Another typical day on the road to Utopia . . . .
SOS (our son, source of sanity) has grown into a teenager (notwithstanding that he is only 9 years old) and his idea of Sunday cuddling is watching TV on the same bed as me, seemingly miles apart. As a Jewish mother in the true sense of the tradition, I am not happy unless I am holding a finger, a toe or a hair of my child. In truth, I am only happy when I have an iron grip about his mid-section to keep him close and away from the dangers in . . . um . . . er. . . our safe home. WhatEVER. There are wilds out there SOMEwhere.
He would really rather play that be smothered by his mother (hey, I put the “mother” in smother, I thank you to remember). Ok, that is healthy. To a point. Ok, it is healthy, but hard on a mother.
Still, I crave time with him. So, in preparation for family dinner where wine must be served, I say, “Dude, come with me to the wine store?” Because it is Sunday, the only open (and good) wine store is a half-mile away. “Can I take my scooter?” “Sure”. I put on my running shoes. He is going to scooter and even though he knows to stop at crosswalks, I must sprint after him. Yes, I am a prisoner of my tradition. Actually, I accept and revel in my tradition of over-protection. So, sue me. Or, rather, just know that I have provided for a therapy fund for SOS in our wills.
So, I am sprinting after my son as we go to the wine shop. THANK G-D for the crosswalks and red lights.
Thereafter, a lazy Sunday afternoon commences (not really: I am reading work-related documents and POB (partner of blogger) is cooking her guts out).
For dinner, the usual suspects come over plus POB’s father (FOPOB) who was enticed by the apple pie POB made (from the apples of the apple-picking extravaganza). You mean, FOPOB, you wouldn’t come otherwise? And you wonder why I wouldn’t let you have more than two helpings of the pie. No, no, no, no. Nothing is going home with you, bud, until you come here just for the sake of being with family.
DOB (Dad of blogger), SOB (sister of blogger), and HOSOB (husband of SOB) round out the dinner group. We talk about Occupy Wall Street, the GOP, Obama, Libya, Syria and whether Rick Perry “swings both ways”. As to the latter, if he weren’t so virulently right-wing (at least now) we would not even raise the issue of how he likes to have his fun. But, you do it, you live with it.
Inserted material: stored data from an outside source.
(** The part of the URL pattern after the scheme matches three names
    separated by slashes, whatever follows them. *)
Lemma url_tail_matches (host user repo rest : string) (pos : nat)
    (caps : Regex.captures) :
  is_name host -> is_name user -> is_name repo ->
  prun
    (PSeq (PRe (Regex.Lit ":" >> Regex.Lit "/" >> Regex.Lit "/" >>
                Regex.Plus is_pkg_char >> Regex.Lit "/" >>
                Regex.Plus is_pkg_char >> Regex.Lit "/" >>
                Regex.Plus is_pkg_char)%re)
       (POpt (PRe (Regex.Lit "." >> Regex.Lit "g" >> Regex.Lit "i" >>
                   Regex.Lit "t")%re)))
    pos
    ("://" +:+ host +:+ "/" +:+ user +:+ "/" +:+ repo +:+ rest)
    caps (fun _ _ _ => Some tt) = Some tt.
Proof.
  intros [Hh0 Hh] [Hu0 Hu] [Hr0 Hr].
  change ("://" +:+ ?x) with (String ":" (String "/" (String "/" x))).
  cbn [prun Regex.run Regex.Lit Regex.Plus].
  change (Chars.only ":" ":") with true.
  change (Chars.only "/" "/") with true. cbv iota.
  apply rep_greedy; [done|done|destruct host; [done|simpl; lia]|].
  change ("/" +:+ ?x) with (String "/" x).
  change (Chars.only "/" "/") with true. cbv iota.
  apply rep_greedy; [done|done|destruct user; [done|simpl; lia]|].
  change ("/" +:+ ?x) with (String "/" x).
  change (Chars.only "/" "/") with true. cbv iota.
  destruct repo as [|c repo]; [done|].
  simpl in Hr. apply andb_true_iff in Hr as [Hc _].
  change (String c repo +:+ rest) with (String c (repo +:+ rest)).
  apply rep_plus_always; [|done].
  intros pos' s'.
  apply (optional_always
           (PRe (Regex.Lit "." >> Regex.Lit "g" >> Regex.Lit "i" >>
                 Regex.Lit "t")%re) pos' s' caps).
Qed.

Lemma valid_of_url (s : string) :
  ptest httpsPattern s = true -> isValidSource s = true.
Proof.
  intros H. unfold isValidSource. rewrite H.
  by destruct (ptest npmPattern s), (ptest gitPattern s).
Qed.

End UrlFacts.

(** X15. The URL form is checked at its start only: a source made of
    http:// or https://, three names separated by slashes and any text
    at all after them passes isValidSource, and /install then runs
    pi install with that text in the shell command. *)
Theorem url_suffix_unchecked (bash : string -> Packages.tool_outcome)
    (scheme host user repo rest : string) :
  scheme = "http" \/ scheme = "https" ->
  is_name host -> is_name user -> is_name repo ->
  let source :=
    scheme +:+ "://" +:+ host +:+ "/" +:+ user +:+ "/" +:+ repo +:+ rest in
  Packages.isValidSource source = true
  /\ forall args,
       JsString.trim args = source ->
       In (Packages.CallTool "bash" ("pi install " +:+ source +:+ " 2>&1"))
          (Packages.install_command bash args).
Proof.
  intros Hscheme Hhost Huser Hrepo source.
  assert (Packages.isValidSource source = true) as Hvalid.
  { apply valid_of_url. unfold source, Packages.ptest.
    destruct Hscheme as [-> | ->].
    - assert (Packages.pmatch_here Packages.httpsPattern 0
                ("http" +:+ "://" +:+ host +:+ "/" +:+ user +:+ "/" +:+ repo
                 +:+ rest) = Some tt) as Hm
        by exact (url_tail_matches host user repo rest 4 [] Hhost Huser Hrepo).
      change ("http" +:+ ?x)
        with (String "h" (String "t" (String "t" (String "p" x)))) in Hm |- *.
      cbn [Packages.ptest_from]. by rewrite Hm.
    - assert (Packages.pmatch_here Packages.httpsPattern 0
                ("https" +:+ "://" +:+ host +:+ "/" +:+ user +:+ "/" +:+ repo
                 +:+ rest) = Some tt) as Hm.
      { unfold Packages.pmatch_here, Packages.httpsPattern.
        match goal with
        | |- Packages.prun
               (Packages.PSeq _ (Packages.PSeq (Packages.POpt ?b) ?c))
               _ _ _ ?k = _ =>
            change
              (Packages.prun (Packages.POpt b) 4
                 (String "s"
                    ("://" +:+ host +:+ "/" +:+ user +:+ "/" +:+ repo
                     +:+ rest)) []
                 (fun pos1 s1 caps1 => Packages.prun c pos1 s1 caps1 k)
               = Some tt)
        end.
        apply optional_taken.
        exact (url_tail_matches host user repo rest 5 [] Hhost Huser Hrepo). }
      change ("https" +:+ ?x)
        with (String "h" (String "t" (String "t" (String "p"
                (String "s" x))))) in Hm |- *.
      cbn [Packages.ptest_from]. by rewrite Hm. }
  split; [done|]. intros args Hargs.
  unfold Packages.install_command. cbv zeta. rewrite Hargs, Hvalid.
  assert (JsString.truthy source = true) as ->.
  { unfold source. by destruct Hscheme as [-> | ->]. }
  cbn [negb]. unfold Packages.run_and_report. right. left. reflexivity.
Qed.

Lemma url_suffix_unchecked_witness :
  Packages.isValidSource "https://a.io/u/r; rm -rf ~" = true
  /\ forall args,
       JsString.trim args = "https://a.io/u/r; rm -rf ~" ->
       In (Packages.CallTool "bash"
             "pi install https://a.io/u/r; rm -rf ~ 2>&1")
          (Packages.install_command
             (fun _ => Packages.ToolReturns None) args).
Proof.
  apply (url_suffix_unchecked (fun _ => Packages.ToolReturns None)
           "https" "a.io" "u" "r" "; rm -rf ~").
  - by right.
  - by split.
  - by split.
  - by split.
Defined.

(** X16. /install calls a tool at most once: it calls nothing when the
    trimmed argument is empty or fails isValidSource, and otherwise calls
    bash once with pi install, the trimmed argument and 2>&1; the argument
    it passes to the shell then matches the URL pattern or is made of
    source characters only. *)
Theorem install_command_calls (bash : string -> Packages.tool_outcome)
    (args : string) :
  let source := JsString.trim args in
  let calls := tool_calls (Packages.install_command bash args) in
  (calls = [] <->
   source = EmptyString \/ Packages.isValidSource source = false)
  /\ (calls <> [] ->
      calls = [("bash", "pi install " +:+ source +:+ " 2>&1")]
      /\ (Packages.ptest Packages.httpsPattern source = true
          \/ JsString.all_chars is_source_char source = true)).
Proof.
  intros source calls. unfold calls, Packages.install_command.
  cbv zeta. fold source.
  destruct source as [|c src] eqn:Hsrc.
  { cbn. split; [by split; [left|]|done]. }
  cbn [JsString.truthy negb].
  destruct (Packages.isValidSource (String c src)) eqn:Hvalid; cbn [negb].
  - unfold Packages.run_and_report.
    set (cmd := "pi install " +:+ String c src +:+ " 2>&1").
    assert (forall tl,
              (exists m l, tl = [Packages.Notify m l]) ->
              tool_calls
                (Packages.Notify ("Installing " +:+ String c src +:+ "...")
                   "info"
                 :: Packages.CallTool "bash" cmd :: tl)
              = [("bash", cmd)]) as Hcalls.
    { by intros tl (m & l & ->). }
    rewrite Hcalls.
    2:{ destruct (bash cmd) as [text|e]; [|by eexists _, _].
        destruct (JsString.includes _ _); by eexists _, _. }
    split.
    + split; [done|]. by intros [|].
    + intros _. split; [done|]. by apply valid_source_chars.
  - cbn. split; [by split; [right|]|done].
Qed.

Section ReportFacts.
Import Packages.

Lemma toLowerCase_app (a b : string) :
  toLowerCase (a +:+ b) = toLowerCase a +:+ toLowerCase b.
Proof.
  induction a as [|c a IH]; [done|].
  rewrite app_cons. simpl. by rewrite IH, app_cons.
Qed.

Lemma includes_inside (a w b : string) :
  JsString.includes (a +:+ w +:+ b) w = true.
Proof.
  induction a as [|c a IH].
  - change (EmptyString +:+ ?x) with x.
    apply includes_prefix, startsWith_app.
  - rewrite app_cons. by apply includes_later.
Qed.

(** An output that holds the word error in any letter case is reported
    as a failure. *)
Lemma report_error_word (bash : string -> tool_outcome)
    (command failed failure_prefix done_text pre w post : string) :
  toLowerCase w = "error" ->
  bash command = ToolReturns (Some (pre +:+ w +:+ post)) ->
  run_and_report bash command failed failure_prefix done_text
  = [CallTool "bash" command; Notify failed "error"].
Proof.
  intros Hw Hbash. unfold run_and_report. rewrite Hbash.
  assert (JsString.or_default (Some (pre +:+ w +:+ post)) EmptyString
          = pre +:+ w +:+ post) as ->.
  { unfold JsString.or_default, JsString.or_else.
    destruct (pre +:+ w +:+ post) eqn:E; [|done].
    destruct pre; [|by rewrite app_cons in E].
    change (EmptyString +:+ ?x) with x in E.
    destruct w; [done|]. by rewrite app_cons in E. }
  by rewrite !toLowerCase_app, Hw, includes_inside.
Qed.

End ReportFacts.

(** X17. The commands judge a run by its output alone: when the output
    of the shell command holds the word error in any letter case and at
    any place, /install with a valid source, /uninstall with a non-empty
    source and /update, with or without an argument, end with their
    failure notification. *)
Theorem error_word_reports_failure (bash : string -> Packages.tool_outcome)
    (args pre w post : string) :
  Packages.toLowerCase w = "error" ->
  (forall command,
     bash command = Packages.ToolReturns (Some (pre +:+ w +:+ post))) ->
  (Packages.isValidSource (JsString.trim args) = true ->
   last_event (Packages.install_command bash args)
   = Some (Packages.Notify "Install failed — check logs" "error"))
  /\ (JsString.trim args <> EmptyString ->
      last_event (Packages.uninstall_command bash args)
      = Some (Packages.Notify "Remove failed — check logs" "error"))
  /\ last_event (Packages.update_command bash args)
     = Some (Packages.Notify "Update failed — check logs" "error").
Proof.
  intros Hw Hbash.
  unfold Packages.install_command, Packages.uninstall_command,
    Packages.update_command. cbv zeta.
  destruct (JsString.trim args) as [|c src].
  - cbn [JsString.truthy negb]. repeat split; try done.
    by rewrite (report_error_word bash _ _ _ _ pre w post Hw (Hbash _)).
  - cbn [JsString.truthy negb]. repeat split.
    + intros ->. cbn [negb].
      by rewrite (report_error_word bash _ _ _ _ pre w post Hw (Hbash _)).
    + intros _.
      by rewrite (report_error_word bash _ _ _ _ pre w post Hw (Hbash _)).
    + by rewrite (report_error_word bash _ _ _ _ pre w post Hw (Hbash _)).
Qed.

Lemma error_word_reports_failure_witness :
  (Packages.isValidSource (JsString.trim " npm:error-utils ") = true ->
   last_event
     (Packages.install_command
        (fun _ => Packages.ToolReturns (Some "added ErRoR-utils, 0 failures"))
        " npm:error-utils ")
   = Some (Packages.Notify "Install failed — check logs" "error"))
  /\ (JsString.trim " npm:error-utils " <> EmptyString ->
      last_event
        (Packages.uninstall_command
           (fun _ =>
              Packages.ToolReturns (Some "added ErRoR-utils, 0 failures"))
           " npm:error-utils ")
      = Some (Packages.Notify "Remove failed — check logs" "error"))
  /\ last_event
       (Packages.update_command
          (fun _ =>
             Packages.ToolReturns (Some "added ErRoR-utils, 0 failures"))
          " npm:error-utils ")
     = Some (Packages.Notify "Update failed — check logs" "error").
Proof.
  apply (error_word_reports_failure
           (fun _ => Packages.ToolReturns (Some "added ErRoR-utils, 0 failures"))
           " npm:error-utils " "added " "ErRoR" "-utils, 0 failures").
  - reflexivity.
  - reflexivity.
Defined.

(** /update without an argument runs pi update, and an output with the
    word in it is reported as a failure there too. *)
Example error_word_plain_update :
  Packages.update_command
    (fun _ => Packages.ToolReturns (Some "updated, 0 ERRORS")) "  "
  = [Packages.Notify "Updating packages..." "info";
     Packages.CallTool "bash" "pi update 2>&1";
     Packages.Notify "Update failed — check logs" "error"].
Proof. reflexivity. Qed.

(** ** list_skills *)

Section ListingFacts.
Import Listing.

Lemma child_name_spec (k k' : list string) (n : string) :
  child_name k k' = Some n <-> k' = k ++ [n].
Proof.
  revert k'. induction k as [|s k IH]; intros k'.
  - destruct k' as [|m [|m' k']]; simpl; split; intros H; try done.
    + by inversion H.
    + by inversion H.
  - destruct k' as [|s' k']; simpl; [by split|].
    destruct (String.eqb_spec s s') as [->|Hne].
    + rewrite IH. split; [by intros ->|]. intros H. by inversion H.
    + split; [done|]. intros H. by inversion H.
Qed.
(** The scenario after the records of a [score_dict] were appended. *)
Lemma append_records_scenario elapsed d s w s' w' :
  append_records elapsed d s w = (inr s', w') ->
  s' = set_contributivity_list s
         (contributivity_list s ++ map (record_of elapsed) d).
Proof.
  unfold append_records. revert s w.
  induction d as [|entry d IH]; intros s w Hrun; simpl in Hrun.
  - injection Hrun as <- _. rewrite app_nil_r. by destruct s.
  - apply bind_inr in Hrun as (s1 & w1 & Hstep & Hrest).
    apply bind_inr in Hstep as (c & w2 & Hinit & Hret).
    apply lift_inr in Hinit as [Hinit ->].
    injection Hret as <- <-.
    apply Contributivity_init_fields in Hinit.
    rewrite (IH _ _ Hrest). simpl.
    rewrite <- app_assoc. simpl. by rewrite Hinit.
Qed.

(** A returning loop body, in full: the world and the scenario it leaves. *)
Lemma run_method_returns method st w st' w' :
  run_method method st w = (inr st', w') ->
  let elapsed :=
    inject_Z (np_round (float_sub (timer_at (S (ticks w)))
                              (timer_at (ticks w)))) in
  exists d,
    fst (compute_scores method (fst st) (snd st) (snd (timer w)))
      = inr (Some d) /\
    st' = (set_contributivity_list (fst st)
             (contributivity_list (fst st) ++ map (record_of elapsed) d),
           Some d) /\
    w' = {| ticks := S (S (ticks w));
            calls := calls w ++ call_of_method method;
            results_csv := results_csv w; csv_headers := csv_headers w |}.
Proof.
  intros Hrun elapsed. unfold run_method in Hrun.
  apply bind_inr in Hrun as (start & w0 & Hstart & Hrun).
  injection Hstart as <- <-.
  apply bind_inr in Hrun as (sd & w1 & Hsd & Hrun).
  apply bind_inr in Hrun as (end_ & w2 & Hend & Hrun).
  injection Hend as <- <-.
  destruct sd as [d|]; [|done].
  apply bind_inr in Hrun as (s' & w3 & Happ & Hret).
  injection Hret as <- <-.
  match type of Happ with
  | append_records ?el _ _ ?w0 = _ =>
      pose proof (append_records_world el d (fst st) w0) as Hw3
  end.
  rewrite Happ in Hw3. simpl in Hw3. subst w3.
  apply append_records_scenario in Happ.
  match type of Hsd with
  | compute_scores _ _ _ ?w0 = _ =>
      pose proof (compute_scores_world method (fst st) (snd st) w0) as Hw1
  end.
  rewrite Hsd in Hw1. simpl in Hw1. subst w1. simpl in *.
  exists d. split; [by rewrite Hsd|]. split; [|done].
  by rewrite Happ.
Qed.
So, 3.5 wine drinkers, two bottles. Before dinner.
Thank G-d for food. And the apple pie. Food hath charms to soothe the socialist drunk. (No, HOSOB, I am not ONLY talking about you. I include DOB and me in that group.) Mostly because SOB kept lubricating the conversation with the Merlot.)
OH, Cousin Gentle!! OH, Cousin Birder?? We needed you.
And, there is a mess in the kitchen that I must clean. I love and hate POB’s cooking.